To find the escape speed from Earth when its mass is doubled while keeping the same size (radius), we can follow these steps: ### Step-by-Step Solution: 1. **Understand the Formula for Escape Velocity**: The escape velocity \( v \) from a celestial body is given by the formula: \[ v = \sqrt{\frac{2GM}{R}} \] where \( G \) is the gravitational constant, \( M \) is the mass of the body, and \( R \) is the radius of the body. 2. **Identify the Initial Conditions**: Let the initial mass of the Earth be \( M \) and the radius be \( R \).

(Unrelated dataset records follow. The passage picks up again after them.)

(* ===== verification/Server.v ===== *)
(** * Server: the cloud-server controller

    [internal/controller/compute/]: the references of [refs.go] and the Connect of
    [connector.go], [Observe], [Create], [Update] and [Delete] of
    [server_external.go], and the floating-IP bindings of [floatingip_bind.go]. The
    API's numbers reach the code as [float32]; a conversion to one is [f32], and a
    field of type [float32] is the integer it holds. *)

From S2P Require Import Prelude Errors Timeweb Slug Configurator Catalog Shared Effects Lifecycle Resolving RouterRefs.
From S2P Require Import Network FloatingIP.

(** ** Payloads *)

Record VdsIp := { vi_Ip : string; vi_Type : string }.
Record VdsNetwork := { vn_Type : string; vn_Ips : option (list VdsIp) }.

(** [twgen.Vds]: the fields read. *)
Record Vds := {
  vds_AvailabilityZone : string;
  vds_CloudInit : option string;
  vds_Comment : string;
  vds_ConfiguratorId : option Z;
  vds_Id : Z;
  vds_Location : string;
  vds_Name : string;
  vds_Networks : list VdsNetwork;
  vds_OsId : Z;
  vds_PresetId : option Z;
  vds_Status : string }.

Record ServerConfiguration := {
  sc_ConfiguratorId : Z;
  sc_Cpu : Z;
  sc_Disk : Z;
  sc_Gpu : option Z;
  sc_Ram : Z }.

(** [twgen.CreateServer]: the fields the controller sets. *)
Record CreateServerBody := {
  sb_AvailabilityZone : option string;
  sb_CloudInit : option string;
  sb_Comment : option string;
  sb_Configuration : option ServerConfiguration;
  sb_Hostname : option string;
  sb_Name : string;
  sb_NetworkId : option string;
  sb_OsId : option Z;
  sb_PresetId : option Z;
  sb_ProjectId : option Z;
  sb_SshKeysIds : option (list Z) }.
(** C9. Every [Update] carries out its plan. It reads the server. A kind of sizing other
    than the recorded one is refused, then a preset, location or image other than that
    of creation, and nothing is written. Else it reads each declared or recorded address
    once; and the writes are then, in order, the release of each address the server was
    read to hold and no longer declares, the binding of each it declares and was not
    read to hold, if it is on, and one patch, which carries the name, the comment and the
    cloud-init text each exactly when declared and not as read, and is left out when it
    would carry nothing. A failing call ends the pass with the rest not begun. The
    hostname, which the documentation lists as patched, is never carried. *)
Theorem server_update_refines_plan (cr : server) (w : World) (id : Z) :
  DecodeID (ExternalName cr) = Ok id ->
  let r := outcome (Update cr w) in
  exists rep t, trace (Update cr w) = Exchange (Rep := server_reply) (GetServer id) rep :: t /\
    match read_reply_pre (A := Vds) "compute/server: " rep with
    | Err e => r = Err e /\ t = []
    | Ok observed =>
        (sizing_differs (ForProvider cr) (AtProvider cr) -> r = Err (Sentinel ErrSizingSwitchRequiresRecreate) /\ t = []) /\
        (~ sizing_differs (ForProvider cr) (AtProvider cr) -> creation_differs (ForProvider cr) (AtProvider cr) observed ->
           r = Err (Sentinel ErrImmutableFieldChange) /\ t = []) /\
        (~ sizing_differs (ForProvider cr) (AtProvider cr) -> ~ creation_differs (ForProvider cr) (AtProvider cr) observed ->
           exists asked reads writes, t = reads ++ writes /\
             NoDup asked /\ (forall f, f ∈ asked <-> f ∈ rr_floatingIPIDs resolved \/ f ∈ so_BoundFloatingIPs (AtProvider cr)) /\
             map request reads `prefix_of` map GetFloatingIp asked /\
             (writes = [] /\ is_ok r = false \/
              map request reads = map GetFloatingIp asked /\
              exists due, writes_due cr id observed (confirmed id reads) due /\ follows due (is_ok r) (map request writes)))
    end.
Proof.
  intros Hid r. destruct (update_follows_plan cr w id Hid) as (rep & t & Ht & H). exists rep, t. split; [exact Ht|].
  destruct (read_reply_pre (A := Vds) "compute/server: " rep) as [observed|e]; [|exact H]. unfold update_result in H. fold r in H.
  rewrite <- sizing_switched_iff, <- immutable_change_iff.
  destruct (server_sizing_switched _ _); [split; [by intros _|by split; intros []]|]. split; [done|].
  destruct (server_immutable_change _ _ _) as [field|]; (split; [|]).
  - by intros _ _.
  - intros _ Hn. destruct Hn. by eexists.
  - by intros _ [? [=]].
  - intros _ _. destruct H as (reads & writes & -> & Hp & Hw). exists (dedupeStrings (candidates resolved cr)), reads, writes.
    split; [done|]. split; [apply NoDup_dedupe|]. split; [intros f; rewrite elem_of_dedupe; unfold candidates; by rewrite elem_of_app|].
    split; [done|]. destruct Hw as [[Hr Hf]|[-> Hf]]; [right|by left]. split; [done|]. eexists. split; [apply writes_of_plan|exact Hf].
Qed.

(** ** Delete, and the identity of a server *)

Notation Create := (Create recorder resolve resolved).

(** [Delete] lets every recorded address go, in order, then deletes the server; the
    first failure ends it. *)
Lemma delete_follows (cr : server) (w : World) (id : Z) :
  DecodeID (ExternalName cr) = Ok id ->
  wp Server.Delete (fun r s' w' t =>
    follows (map UnbindFloatingIp (so_BoundFloatingIPs (AtProvider cr)) ++ [DeleteServer id]) (is_ok r) (map request t)) cr w.
Proof.
  intros Hid. unfold Server.Delete. do 2 wp_step. rewrite Hid. wp_step.
  assert (forall l, executes (U := U) (S := server) (unbind_all l) (map UnbindFloatingIp l)) as Hu.
  { induction l as [|f l IH]; [apply executes_ret|]. apply (executes_bind _ _ [_]); [apply executes_delete|done]. }
  eapply wp_mono; [apply Hu|]. intros [[]|e] s1 w1 t1 (-> & Hf); [|by apply follows_stop].
  apply wp_delete_or_gone. intros r w2 _. destruct (write_reply r).
  - wp_step. cbn [app]. rewrite map_app. apply follows_bind; [exact Hf|]. apply follows_one.
  - cbn [app]. rewrite map_app. apply follows_bind; [exact Hf|]. apply follows_one.
Qed.

Lemma create_named (cr : server) (w : World) :
  wp Create (fun r s' w' t => is_ok r = true -> exists b rep v w1 w2, serve (CreateServer b) w1 = (rep, w2) /\
    read_reply (A := Vds) rep = Ok v /\ ExternalName s' = EncodeID (vds_Id v)) cr w.
Proof.
  unfold Server.Create. do 2 wp_step.
  do 5 (apply wp_bind; apply (wp_mono _ (fun _ _ _ _ => True)); [exact I|]; intros [?|?] ? ? ? _; [|by cbn]).
  wp_step. wp_step. destruct (read_reply_pre _ r) as [v|e] eqn:Er; [|done]. do 12 wp_step. intros _.
  apply read_reply_pre_ok in Er. eexists _, _, v, _, _. split; [exact H|]. done.
Qed.
(* ===== verification/Credentials.v ===== *)
(** * Credentials: from a providerConfigRef to a token

    [internal/controller/shared/credentials.go] over the accessors of
    [apis/v1alpha1/managed.go]: which ProviderConfig a managed resource's
    reference names, which namespace its Secret is read from, and the token. The
    Kubernetes reads are parameters. *)

From S2P Require Import Prelude Errors Shared RouterRefs.

Definition PCKindNamespaced : string := "ProviderConfig".
Definition PCKindCluster : string := "ClusterProviderConfig".

(** [xpv2.CredentialsSourceSecret]. *)
Definition CredentialsSourceSecret : string := "Secret".

Record ProviderConfigReference := { pcr_Kind : string; pcr_Name : string }.

(** [spec.credentials.secretRef]. *)
Record SecretKeySelector := { sel_Name : string; sel_Namespace : string; sel_Key : string }.

Record ProviderCredentials := { cred_Source : string; cred_SecretRef : option SecretKeySelector }.

(** A ProviderConfig of either kind; [pc_Own] is its own namespace, "" for a
    cluster-scoped one. *)
Record ProviderConfig := { pc_Own : string; pc_Credentials : ProviderCredentials }.

Definition credSecretName (c : ProviderCredentials) : string :=
  match cred_SecretRef c with Some r => sel_Name r | None => "" end.
Definition credSecretKey (c : ProviderCredentials) : string :=
  match cred_SecretRef c with Some r => sel_Key r | None => "" end.
Definition credSecretNamespace (c : ProviderCredentials) : string :=
  match cred_SecretRef c with Some r => sel_Namespace r | None => "" end.

(** The reads: namespaced configs by namespace and name, cluster configs by name,
    Secret data by namespace and name. *)
Record SecretReader := {
  get_provider_config : string -> string -> kube_get ProviderConfig;
  get_cluster_config : string -> kube_get ProviderConfig;
  get_secret : string -> string -> kube_get (list (string * string)) }.

Definition invalid_ref {A} (why : string) : result error A :=
  Err (wrap_post (Sentinel ErrInvalidProviderConfigRef) (": " +:+ why)).

Section Resolve.
Variable kube : SecretReader.

Definition lookupProviderConfig (mrNamespace : string) (pcRef : ProviderConfigReference)
  : result error (ProviderConfig * bool) :=
  if bool_decide (pcr_Kind pcRef = PCKindNamespaced) then
    if bool_decide (mrNamespace = "")
    then invalid_ref (quote PCKindNamespaced +:+ " kind requires the managed resource to be namespaced")
    else match get_provider_config kube mrNamespace (pcr_Name pcRef) with
         | KFound pc => Ok (pc, true)
         | KNotFound =>
             invalid_ref ("ProviderConfig " +:+ quote (pcr_Name pcRef) +:+ " not found in namespace " +:+
               quote mrNamespace +:+ " (no silent fallback to ClusterProviderConfig — set spec.providerConfigRef.kind: ClusterProviderConfig if that's what you meant)")
         | KError msg => Err (get_failed "ProviderConfig" (pcr_Name pcRef) mrNamespace msg)
         end
  else if bool_decide (pcr_Kind pcRef = PCKindCluster) || bool_decide (pcr_Kind pcRef = "") then
    match get_cluster_config kube (pcr_Name pcRef) with
    | KFound pc => Ok (pc, false)
    | KNotFound =>
        invalid_ref ("ClusterProviderConfig " +:+ quote (pcr_Name pcRef) +:+
          " not found (no silent fallback to a namespaced ProviderConfig — set spec.providerConfigRef.kind: ProviderConfig if that's what you meant)")
    | KError msg => Err (wrap_pre ("get ClusterProviderConfig " +:+ quote (pcr_Name pcRef) +:+ ": ") (ErrorString msg))
    end
  else invalid_ref ("unsupported providerConfigRef.kind " +:+ quote (pcr_Kind pcRef) +:+ " (expected " +:+
         quote PCKindNamespaced +:+ " or " +:+ quote PCKindCluster +:+ ")").

Definition resolveSecretNamespace (pc : ProviderConfig) (isNamespaced : bool) : result error string :=
  let want := credSecretNamespace (pc_Credentials pc) in
  if isNamespaced then
    if bool_decide (want = "") then Ok (pc_Own pc)
    else if negb (bool_decide (want = pc_Own pc)) then
      invalid_ref ("namespaced ProviderConfig in " +:+ quote (pc_Own pc) +:+ " references a Secret in " +:+
        quote want +:+ " — cross-namespace references are not supported on kind ProviderConfig; use ClusterProviderConfig if you need cross-namespace")
    else Ok (pc_Own pc)
  else if bool_decide (want = "") then
    invalid_ref "ClusterProviderConfig is missing credentials.secretRef.namespace (required for cluster-scoped PC)"
  else Ok want.

(** The part of [ResolveToken] after the lookup. *)
Definition read_token (pcName : string) (pc : ProviderConfig) (isNamespaced : bool) : result error string :=
  let c := pc_Credentials pc in
  if negb (bool_decide (cred_Source c = CredentialsSourceSecret)) then
    invalid_ref ("ProviderConfig " +:+ quote pcName +:+ " has unsupported credentials.source " +:+
      quote (cred_Source c) +:+ " (only Secret is supported in v0.1)")
  else
    let name := credSecretName c in
    let key := credSecretKey c in
    if bool_decide (name = "") || bool_decide (key = "") then
      invalid_ref ("ProviderConfig " +:+ quote pcName +:+ " is missing credentials.secretRef.{name,key}")
    else
      secretNS ← resolveSecretNamespace pc isNamespaced;
      let failed msg := Err (wrap_pre ("get credential Secret " +:+ secretNS +:+ "/" +:+ name +:+ ": ") (ErrorString msg)) in
      match get_secret kube secretNS name with
      | KNotFound => failed "not found"
      | KError msg => failed msg
      | KFound data =>
          match assoc key data with
          | Some raw =>
              if bool_decide (trim_space raw = "")
              then Err (ErrorString ("credential Secret " +:+ secretNS +:+ "/" +:+ name +:+ " key " +:+
                                     quote key +:+ " is empty"))
              else Ok (trim_space raw)
          | None => Err (ErrorString ("credential Secret " +:+ secretNS +:+ "/" +:+ name +:+ " key " +:+
                                      quote key +:+ " is empty"))
          end
      end.

(** The token and the matched config. *)
Definition ResolveToken (mrNamespace : string) (pcRef : option ProviderConfigReference)
  : result error (string * ProviderConfig) :=
  match pcRef with
  | None => invalid_ref "spec.providerConfigRef.name is required"
  | Some ref =>
      if bool_decide (pcr_Name ref = "") then invalid_ref "spec.providerConfigRef.name is required"
      else
        x ← lookupProviderConfig mrNamespace ref;
        token ← read_token (pcr_Name ref) x.1 x.2;
        Ok (token, x.1)
  end.

(** Contradictory kinds or reads. *)
Ltac bad_kind :=
  first [congruence |
         match goal with
         | H1 : pcr_Kind ?r = _, H2 : pcr_Kind ?r = _ |- _ => rewrite H1 in H2; discriminate H2
         end].

(** The Secret a token came from. *)
Definition token_source (mrNamespace : string) (ref : ProviderConfigReference) (pc : ProviderConfig)
    (ns : string) : Prop :=
  (pcr_Kind ref = PCKindNamespaced /\ mrNamespace <> "" /\
   get_provider_config kube mrNamespace (pcr_Name ref) = KFound pc /\ ns = pc_Own pc /\
   (credSecretNamespace (pc_Credentials pc) = "" \/ credSecretNamespace (pc_Credentials pc) = pc_Own pc)) \/
  ((pcr_Kind ref = PCKindCluster \/ pcr_Kind ref = "") /\
   get_cluster_config kube (pcr_Name ref) = KFound pc /\ ns = credSecretNamespace (pc_Credentials pc) /\ ns <> "").

(** The three steps of [ResolveToken], each as an equivalence. *)
Lemma lookup_iff mrNamespace ref pc b :
  lookupProviderConfig mrNamespace ref = Ok (pc, b) <->
  (b = true /\ pcr_Kind ref = PCKindNamespaced /\ mrNamespace <> "" /\
   get_provider_config kube mrNamespace (pcr_Name ref) = KFound pc) \/
  (b = false /\ (pcr_Kind ref = PCKindCluster \/ pcr_Kind ref = "") /\
   get_cluster_config kube (pcr_Name ref) = KFound pc).
Proof.
  unfold lookupProviderConfig. case_bool_decide as Hk.
  - case_bool_decide as Hm.
    { split; [done|]. intros [(_ & _ & ? & _)|(_ & [?|?] & _)]; [done|bad_kind..]. }
    destruct (get_provider_config kube mrNamespace (pcr_Name ref)) as [pc'| |m]; (split; [intros [=]; subst; by left|]);
      intros [(-> & _ & _ & Hg)|(_ & [?|?] & _)]; [congruence|bad_kind..].
  - destruct (bool_decide _ || bool_decide _) eqn:Ek.
    + assert (pcr_Kind ref = PCKindCluster \/ pcr_Kind ref = "") as Hk2.
      { apply orb_true_iff in Ek as [E|E]; apply bool_decide_eq_true in E; auto. }
      destruct (get_cluster_config kube (pcr_Name ref)) as [pc'| |m]; (split; [intros [=]; subst; by right|]);
        intros [(_ & ? & _)|(-> & _ & Hg)]; congruence.
    + apply orb_false_iff in Ek as [E1 E2]. apply bool_decide_eq_false in E1, E2.
      split; [done|]. intros [(_ & ? & _)|(_ & [?|?] & _)]; done.
Qed.

Lemma secret_namespace_iff pc b ns :
  resolveSecretNamespace pc b = Ok ns <->
  if b then ns = pc_Own pc /\ (credSecretNamespace (pc_Credentials pc) = "" \/
                               credSecretNamespace (pc_Credentials pc) = pc_Own pc)
  else ns = credSecretNamespace (pc_Credentials pc) /\ ns <> "".
Proof. destruct b; unfold resolveSecretNamespace; repeat case_bool_decide; simpl; split; naive_solver. Qed.

(** What the key of the Secret holds, trimmed. *)
Definition secret_token (pc : ProviderConfig) (ns token : string) : Prop :=
  exists data raw, get_secret kube ns (credSecretName (pc_Credentials pc)) = KFound data /\
    assoc (credSecretKey (pc_Credentials pc)) data = Some raw /\ trim_space raw = token /\ token <> "".

Lemma read_token_iff n pc b token :
  read_token n pc b = Ok token <->
  cred_Source (pc_Credentials pc) = CredentialsSourceSecret /\
  credSecretName (pc_Credentials pc) <> "" /\ credSecretKey (pc_Credentials pc) <> "" /\
  exists ns, resolveSecretNamespace pc b = Ok ns /\ secret_token pc ns token.
Proof.
  unfold read_token, secret_token. case_bool_decide as Hs; simpl; [|split; [done|naive_solver]].
  do 2 case_bool_decide; simpl; try (split; [done|naive_solver]).
  destruct (resolveSecretNamespace pc b) as [ns|e]; simpl; [|split; [done|naive_solver]].
  destruct (get_secret kube ns _) as [data| |m] eqn:Eg; simpl;
    [|split; [done|intros (_ & _ & _ & ns' & [= <-] & data' & raw' & Hg & _); congruence]..].
  destruct (assoc _ data) as [raw|] eqn:Er;
    [|split; [done|intros (_ & _ & _ & ns' & [= <-] & data' & raw' & Hg & Ha & _); congruence]].
  case_bool_decide as Hr; (split; [try done|]).
  - intros (_ & _ & _ & ns' & [= <-] & data' & raw' & Hg & Ha & Ht & Hne). congruence.
  - intros [= <-]. split_and!; try done. exists ns. split; [done|]. by exists data, raw.
  - intros (_ & _ & _ & ns' & [= <-] & data' & raw' & Hg & Ha & Ht & Hne). congruence.
Qed.

(** C7. Where a token comes from: [ResolveToken] succeeds exactly when the
    reference names a config of the kind it says (no fallback to the other
    kind), that config takes its credentials from a Secret with name and key,
    the Secret lies in the config's own namespace (namespaced kind) or in the
    namespace it names (cluster kind), and the key holds more than white space;
    the token is that value trimmed. *)
Theorem resolve_token_iff (mrNamespace : string) (ref : ProviderConfigReference) (token : string)
    (pc : ProviderConfig) :
  ResolveToken mrNamespace (Some ref) = Ok (token, pc) <->
  pcr_Name ref <> "" /\ cred_Source (pc_Credentials pc) = CredentialsSourceSecret /\
  credSecretName (pc_Credentials pc) <> "" /\ credSecretKey (pc_Credentials pc) <> "" /\
  exists ns, token_source mrNamespace ref pc ns /\ secret_token pc ns token.
Proof.
  unfold ResolveToken. case_bool_decide as Hn; [split; [done|naive_solver]|]. split.
  - destruct (lookupProviderConfig mrNamespace ref) as [[pc' b]|e] eqn:El; simpl; [|done].
    destruct (read_token _ pc' b) as [tok|e] eqn:Et; simpl; [|done]. intros [= -> ->].
    apply read_token_iff in Et as (? & ? & ? & ns & Hns & Htok). apply secret_namespace_iff in Hns.
    split_and!; try done. exists ns. split; [|done].
    apply lookup_iff in El as [(-> & ? & ? & ?)|(-> & ? & ?)]; destruct Hns as [-> ?]; [by left|by right].
  - intros (_ & ? & ? & ? & ns & Hsrc & Htok).
    assert (exists b, lookupProviderConfig mrNamespace ref = Ok (pc, b) /\ resolveSecretNamespace pc b = Ok ns)
      as (b & Hl & Hns).
    { destruct Hsrc as [(? & ? & ? & ? & ?)|(? & ? & ? & ?)]; [exists true|exists false];
        rewrite lookup_iff, secret_namespace_iff; (split; [|done]); [left|right]; by split_and!. }
    rewrite Hl. simpl. rewrite (proj2 (read_token_iff _ _ _ token)); [done|]. split_and!; [done..|]. by exists ns.
Qed.
End Resolve.

(** C6. Tenants stay apart: for a namespaced config, the outcome (token or error)
    depends on nothing outside the resource's namespace: two clusters with the
    same ProviderConfigs and Secrets in that namespace give the same result,
    whatever their other Secrets and their ClusterProviderConfigs are. *)
Theorem token_isolation (k k' : SecretReader) (ns : string) (ref : ProviderConfigReference) :
  pcr_Kind ref = PCKindNamespaced ->
  (forall n pc, get_provider_config k ns n = KFound pc -> pc_Own pc = ns) ->
  (forall n, get_provider_config k' ns n = get_provider_config k ns n) ->
  (forall n, get_secret k' ns n = get_secret k ns n) ->
  ResolveToken k' ns (Some ref) = ResolveToken k ns (Some ref).
Proof.
  intros Hk Hown Hpc Hs. unfold ResolveToken, lookupProviderConfig. rewrite Hk.
  rewrite (bool_decide_true (PCKindNamespaced = _)) by done. case_bool_decide; [done|]. case_bool_decide; [done|]. rewrite Hpc.
  destruct (get_provider_config k ns (pcr_Name ref)) as [pc| |m] eqn:Eg; simpl; [|done|done].
  apply Hown in Eg. f_equal. unfold read_token.
  assert (forall n, resolveSecretNamespace pc true = Ok n -> n = ns) as Hns.
  { intros n. unfold resolveSecretNamespace. repeat case_bool_decide; simpl; intros [= <-]; done. }
  destruct (negb _); [done|]. destruct (_ || _); [done|].
  destruct (resolveSecretNamespace pc true) as [n|e] eqn:En; simpl; [|done].
  by rewrite (Hns n eq_refl), Hs.
Qed.

(** ** Witnesses *)

Definition sample_config (source_ns : string) : ProviderConfig :=
  {| pc_Own := "team-a";
     pc_Credentials := {| cred_Source := "Secret";
       cred_SecretRef := Some {| sel_Name := "tw"; sel_Namespace := source_ns; sel_Key := "token" |} |} |}.

Definition sample_reader (others : string) : SecretReader := {|
  get_provider_config := fun ns n => if bool_decide (ns = "team-a") then KFound (sample_config "") else KNotFound;
  get_cluster_config := fun _ => KNotFound;
  get_secret := fun ns n => if bool_decide (ns = "team-a") then KFound [("token", " s3cr3t ")]
                            else KFound [("token", others)] |}.

Definition sample_ref : ProviderConfigReference := {| pcr_Kind := "ProviderConfig"; pcr_Name := "default" |}.

Example resolve_trims_token :
  ResolveToken (sample_reader "x") "team-a" (Some sample_ref) = Ok ("s3cr3t", sample_config "").
Proof. vm_compute. reflexivity. Qed.

Lemma token_isolation_witness :
  ResolveToken (sample_reader "y") "team-a" (Some sample_ref) =
  ResolveToken (sample_reader "x") "team-a" (Some sample_ref).
Proof.
  apply token_isolation; try reflexivity.
  intros n pc H. injection H as <-. reflexivity.
Defined.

The initial escape velocity \( v_0 \) can be expressed as: \[ v_0 = \sqrt{\frac{2GM}{R}} \] Given that the initial escape velocity from Earth is approximately \( 11.2 \, \text{km/s} \). 3. **Consider the New Conditions**: If the mass of the Earth is doubled, the new mass \( M' \) will be: \[ M' = 2M \] The radius remains the same, so \( R' = R \). 4. **Calculate the New Escape Velocity**: The new escape velocity \( v' \) can be calculated using the new mass: \[ v' = \sqrt{\frac{2G(2M)}{R}} = \sqrt{\frac{4GM}{R}} = \sqrt{2} \cdot \sqrt{\frac{2GM}{R}} = \sqrt{2} \cdot v_0 \] 5. **Substitute the Initial Escape Velocity**: Now substituting the value of \( v_0 \): \[ v' = \sqrt{2} \cdot 11.2 \, \text{km/s} \] 6. **Calculate the Numerical Value**: Using the approximate value of \( \sqrt{2} \approx 1.414 \): \[ v' \approx 1.414 \cdot 11.2 \, \text{km/s} \approx 15.79 \, \text{km/s} \] ### Final Answer: The escape speed from Earth, if its mass is doubled while keeping the same size, is approximately \( 15.79 \, \text{km/s} \). ---